(** * newspaperbulk: a shallow embedding of [newspaperbulk.py]

    The script reads a list of URLs, fills a [Queue] with [(index, url)]
    pairs, starts worker threads that fetch every URL through a shared
    [requests] session and hand the page to [newspaper], and appends one
    row per URL to one of two CSV files.  When the queue has been joined,
    the clean file is read back, rows without text are dropped and a
    summary is printed.

    The embedding keeps the structure of the script:
    - Python values, exceptions and the [try]/[except] dispatch;
    - the two [csv.writer]s, standard output and the network as an explicit
      I/O state threaded through a small state-and-exception monad;
    - the worker threads and the main thread as an interleaving step
      function over the shared queue and the shared I/O state.

    Everything outside the script (the remote servers, [newspaper],
    [BeautifulSoup], [dateutil]) is a field of the record [World].  A
    [writerow] and a [print] are taken to succeed, and a call of
    [get_text_from_url] is one step of its thread; a run starts from the
    list of the lines of the input file. *)

From Stdlib Require Import ZArith QArith String Ascii List Lia.
From Stdlib Require Import Floats.SpecFloat.
From Stdlib Require Import Decimal DecimalString.
From stdpp Require Import base decidable option list strings.
Import ListNotations.

Local Open Scope string_scope.
Local Open Scope list_scope.
Local Open Scope Z_scope.

(** ** Python values and exceptions *)

(** The exception classes the script can meet.  The first group is
    [requests.exceptions], the second the builtins raised by the
    extraction step, by [Queue.task_done] and by [main]; [ParserError]
    and [OverflowError] are what [dateutil.parser.parse] raises. *)
Inductive exn : Type :=
| ConnectionError | ProxyError | SSLError | ConnectTimeout
| InvalidSchema | MissingSchema | TooManyRedirects | RetryError
| InvalidURL | ReadTimeout | ChunkedEncodingError | ContentDecodingError
| AttributeError | ValueError | ParserError | OverflowError | KeyError
| LookupError | ZeroDivisionError | EmptyDataError
| OtherError (name : string).

#[global] Instance exn_eq_dec : EqDecision exn.
Proof. solve_decision. Defined.

(** [e.__class__.__name__] *)
Definition class_name (e : exn) : string :=
  match e with
  | ConnectionError => "ConnectionError"
  | ProxyError => "ProxyError"
  | SSLError => "SSLError"
  | ConnectTimeout => "ConnectTimeout"
  | InvalidSchema => "InvalidSchema"
  | MissingSchema => "MissingSchema"
  | TooManyRedirects => "TooManyRedirects"
  | RetryError => "RetryError"
  | InvalidURL => "InvalidURL"
  | ReadTimeout => "ReadTimeout"
  | ChunkedEncodingError => "ChunkedEncodingError"
  | ContentDecodingError => "ContentDecodingError"
  | AttributeError => "AttributeError"
  | ValueError => "ValueError"
  | ParserError => "ParserError"
  | OverflowError => "OverflowError"
  | KeyError => "KeyError"
  | LookupError => "LookupError"
  | ZeroDivisionError => "ZeroDivisionError"
  | EmptyDataError => "EmptyDataError"
  | OtherError name => name
  end.

(** The base classes that matter for the [except] clauses of the script:
    [ProxyError], [SSLError] and [ConnectTimeout] derive from
    [ConnectionError]; the schema errors and [ParserError] from
    [ValueError]. *)
Definition bases (e : exn) : list exn :=
  match e with
  | ProxyError | SSLError | ConnectTimeout => [ConnectionError]
  | InvalidSchema | MissingSchema | InvalidURL | ParserError => [ValueError]
  | KeyError => [LookupError]
  | _ => []
  end.

Definition isinstance (e cls : exn) : bool :=
  bool_decide (e = cls) || bool_decide (cls ∈ bases e).

(** [except (c1, c2, ...)] *)
Definition except (classes : list exn) (e : exn) : bool :=
  existsb (isinstance e) classes.

(** The result of running a piece of Python: a value, or an exception
    on its way up. *)
Inductive outcome (A : Type) : Type :=
| Return (a : A)
| Raise (e : exn).
Arguments Return {A} a.
Arguments Raise {A} e.

(** A cell handed to [csv.writer.writerow]. *)
Inductive value : Type :=
| PyStr (s : string)
| PyInt (z : Z)
| PyList (l : list string)
| PySet (l : list string).

#[global] Instance value_eq_dec : EqDecision value.
Proof. solve_decision. Defined.

(** [str(n)] for an [int]. *)
Definition str_int (z : Z) : string := NilZero.string_of_int (Z.to_int z).

(** [str(n)] for an index produced by [range]. *)
Definition str_nat (n : nat) : string := str_int (Z.of_nat n).

(** A Python [str] whose characters the script counts is kept as the
    list of its characters, one code point each. *)
Definition codepoint : Type := N.

(** The characters of a literal of this development, which are ASCII. *)
Definition chars (s : string) : list codepoint :=
  map N_of_ascii (list_ascii_of_string s).

(** Python's slice bounds: a negative bound counts from the end, and
    both bounds are clamped to the sequence. *)
Definition slice_bound (len : nat) (i : Z) : nat :=
  if i <? 0 then Z.to_nat (Z.max 0 (Z.of_nat len + i))
  else Nat.min (Z.to_nat i) len.

(** [s[start:stop]] *)
Definition slice {A} (s : list A) (start stop : Z) : list A :=
  let n := length s in
  let a := slice_bound n start in
  let b := slice_bound n stop in
  take (b - a) (drop a s).

(** ** The shared I/O state and the monad of the script *)

(** A row handed to [writerow], and a CSV file as the rows written to it
    so far, oldest first.  The header is a row like the others. *)
Definition row : Type := list value.
Definition csvfile : Type := list row.

(** What the process does on the network: one event per transport attempt
    of the HTTP adapter and one per back-off sleep between two attempts. *)
Inductive net_event : Type :=
| Attempt (url : string)
| Sleep (seconds : Q).

Record io : Type := {
  cleanfile : csvfile;      (* exports/<name>-contents.csv, through cleanwriter *)
  errorfile : csvfile;      (* exports/<name>-error.csv, through errorwriter *)
  stdout : list string;     (* the lines printed so far *)
  net : list net_event      (* the network activity so far *)
}.

Definition M (A : Type) : Type := io -> io * outcome A.

Definition ret {A} (a : A) : M A := fun s => (s, Return a).

Definition raise {A} (e : exn) : M A := fun s => (s, Raise e).

Definition bind {A B} (m : M A) (k : A -> M B) : M B :=
  fun s =>
    match m s with
    | (s', Return a) => k a s'
    | (s', Raise e) => (s', Raise e)
    end.

Notation "x <- m ;; k" := (bind m (fun x => k))
  (at level 100, m at next level, right associativity).
Notation "m ;; k" := (bind m (fun _ => k))
  (at level 100, right associativity).

(** Lifting a pure computation that may raise. *)
Definition lift {A} (r : outcome A) : M A := fun s => (s, r).

(** [try: body  except classes_1 as e: h_1  except classes_2 as e: h_2 ...]:
    the first clause whose classes match handles the exception; an
    exception no clause matches goes on up. *)
Fixpoint handle {A} (handlers : list (list exn * (exn -> M A))) (e : exn) : M A :=
  match handlers with
  | [] => raise e
  | (classes, h) :: rest => if except classes e then h e else handle rest e
  end.

Definition try_except {A} (body : M A)
    (handlers : list (list exn * (exn -> M A))) : M A :=
  fun s =>
    match body s with
    | (s', Return a) => (s', Return a)
    | (s', Raise e) => handle handlers e s'
    end.

(** The four ways the script changes the I/O state. *)
Definition append_clean (r : row) (s : io) : io :=
  {| cleanfile := cleanfile s ++ [r]; errorfile := errorfile s;
     stdout := stdout s; net := net s |}.

Definition append_error (r : row) (s : io) : io :=
  {| cleanfile := cleanfile s; errorfile := errorfile s ++ [r];
     stdout := stdout s; net := net s |}.

Definition append_stdout (line : string) (s : io) : io :=
  {| cleanfile := cleanfile s; errorfile := errorfile s;
     stdout := stdout s ++ [line]; net := net s |}.

Definition append_net (evs : list net_event) (s : io) : io :=
  {| cleanfile := cleanfile s; errorfile := errorfile s;
     stdout := stdout s; net := net s ++ evs |}.

Definition cleanwriter_writerow (r : row) : M unit :=
  fun s => (append_clean r s, Return tt).

Definition errorwriter_writerow (r : row) : M unit :=
  fun s => (append_error r s, Return tt).

(** [print(a, b, ...)]: the arguments separated by one space. *)
Definition print (args : list string) : M unit :=
  fun s => (append_stdout (String.concat " " args) s, Return tt).

Definition network (evs : list net_event) : M unit :=
  fun s => (append_net evs s, Return tt).

(** ** [clean_up_output] *)

(** The strings [pandas.read_csv] reads as a missing value by default. *)
Definition STR_NA_VALUES : list string :=
  [""; "#N/A"; "#N/A N/A"; "#NA"; "-1.#IND"; "-1.#QNAN"; "-NaN"; "-nan";
   "1.#IND"; "1.#QNAN"; "<NA>"; "N/A"; "NA"; "NULL"; "NaN"; "None"; "n/a";
   "nan"; "null"].

(** Whether a written cell is read back as missing.  The text written for
    an [int], a [list] or a [set] is never one of the strings above. *)
Definition isna (v : value) : bool :=
  match v with
  | PyStr s => bool_decide (s ∈ STR_NA_VALUES)
  | _ => false
  end.

Record DataFrame : Type := { columns : row; data : list row }.

(** [pd.read_csv(filename)]: the first row names the columns.  This is
    [pandas] on the files the script writes, whose rows all have as many
    cells as the header; what [pandas] does with blank lines and with
    rows longer than the header is not part of it. *)
Definition read_csv (file : csvfile) : outcome DataFrame :=
  match file with
  | [] => Raise EmptyDataError
  | h :: rest => Return {| columns := h; data := rest |}
  end.

Fixpoint column_index (name : string) (cols : row) : option nat :=
  match cols with
  | [] => None
  | c :: cols' =>
      if bool_decide (c = PyStr name) then Some O
      else option_map S (column_index name cols')
  end.

(** A row too short to have the cell is read with a missing value there. *)
Definition cell_isna (i : nat) (r : row) : bool :=
  match r !! i with
  | Some v => isna v
  | None => true
  end.

(** [df.dropna(subset=[name])] *)
Definition dropna (name : string) (df : DataFrame) : outcome DataFrame :=
  match column_index name (columns df) with
  | None => Raise KeyError
  | Some i =>
      Return {| columns := columns df;
                data := List.filter (fun r => negb (cell_isna i r)) (data df) |}
  end.

(** [df.to_csv(filename, index=False)]: the header and the rows kept.
    [pandas] writes each cell from the type it has read the column with,
    so that a cell may be spelt otherwise than the script wrote it (007
    as 7.0 in a column of numbers); the rows are kept here with the
    cells as the script wrote them. *)
Definition to_csv (df : DataFrame) : csvfile := columns df :: data df.

Definition replace_clean (file : csvfile) (s : io) : io :=
  {| cleanfile := file; errorfile := errorfile s;
     stdout := stdout s; net := net s |}.

Definition set_cleanfile (file : csvfile) : M unit :=
  fun s => (replace_clean file s, Return tt).

(** The script passes [output_name_clean]; the file is [cleanfile]. *)
Definition clean_up_output : M nat :=
  fun s =>
    (df0 <- lift (read_csv (cleanfile s)) ;;
     df <- lift (dropna "text" df0) ;;
     set_cleanfile (to_csv df) ;;
     ret (length (data df))) s.

(** ** The world outside the script *)

(** An element of the queue: [(i, urls[i])]. *)
Definition WorkItem : Type := nat * string.

Record Response : Type := { status_code : Z }.

(** [response.ok] of [requests]: false exactly when [raise_for_status]
    would raise, that is for a status from 400 up to 599. *)
Definition ok (r : Response) : bool :=
  negb ((400 <=? status_code r) && (status_code r <? 600)).

(** What one transport attempt of the adapter meets. *)
Inductive attempt_outcome : Type :=
| Answered (r : Response)
| Failed (e : exn).

(** A [newspaper.Article] after [download()]: its download state, what
    [parse()] and [nlp()] do when they are called, and the attributes they
    fill in. *)
Record Article : Type := {
  download_state : Z;
  parse_raises : option exn;
  nlp_raises : option exn;
  text : string;
  title : string;
  keywords : list string;
  tags : list string;
  meta_keywords : list string;
  html : string
}.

■ ■ ■

**Your instructions**
What are the lines above that hold the string "characters"? Copy them.

**Task solution**
(** A Python [str] whose characters the script counts is kept as the
    list of its characters, one code point each. *)
(** The characters of a literal of this development, which are ASCII. *)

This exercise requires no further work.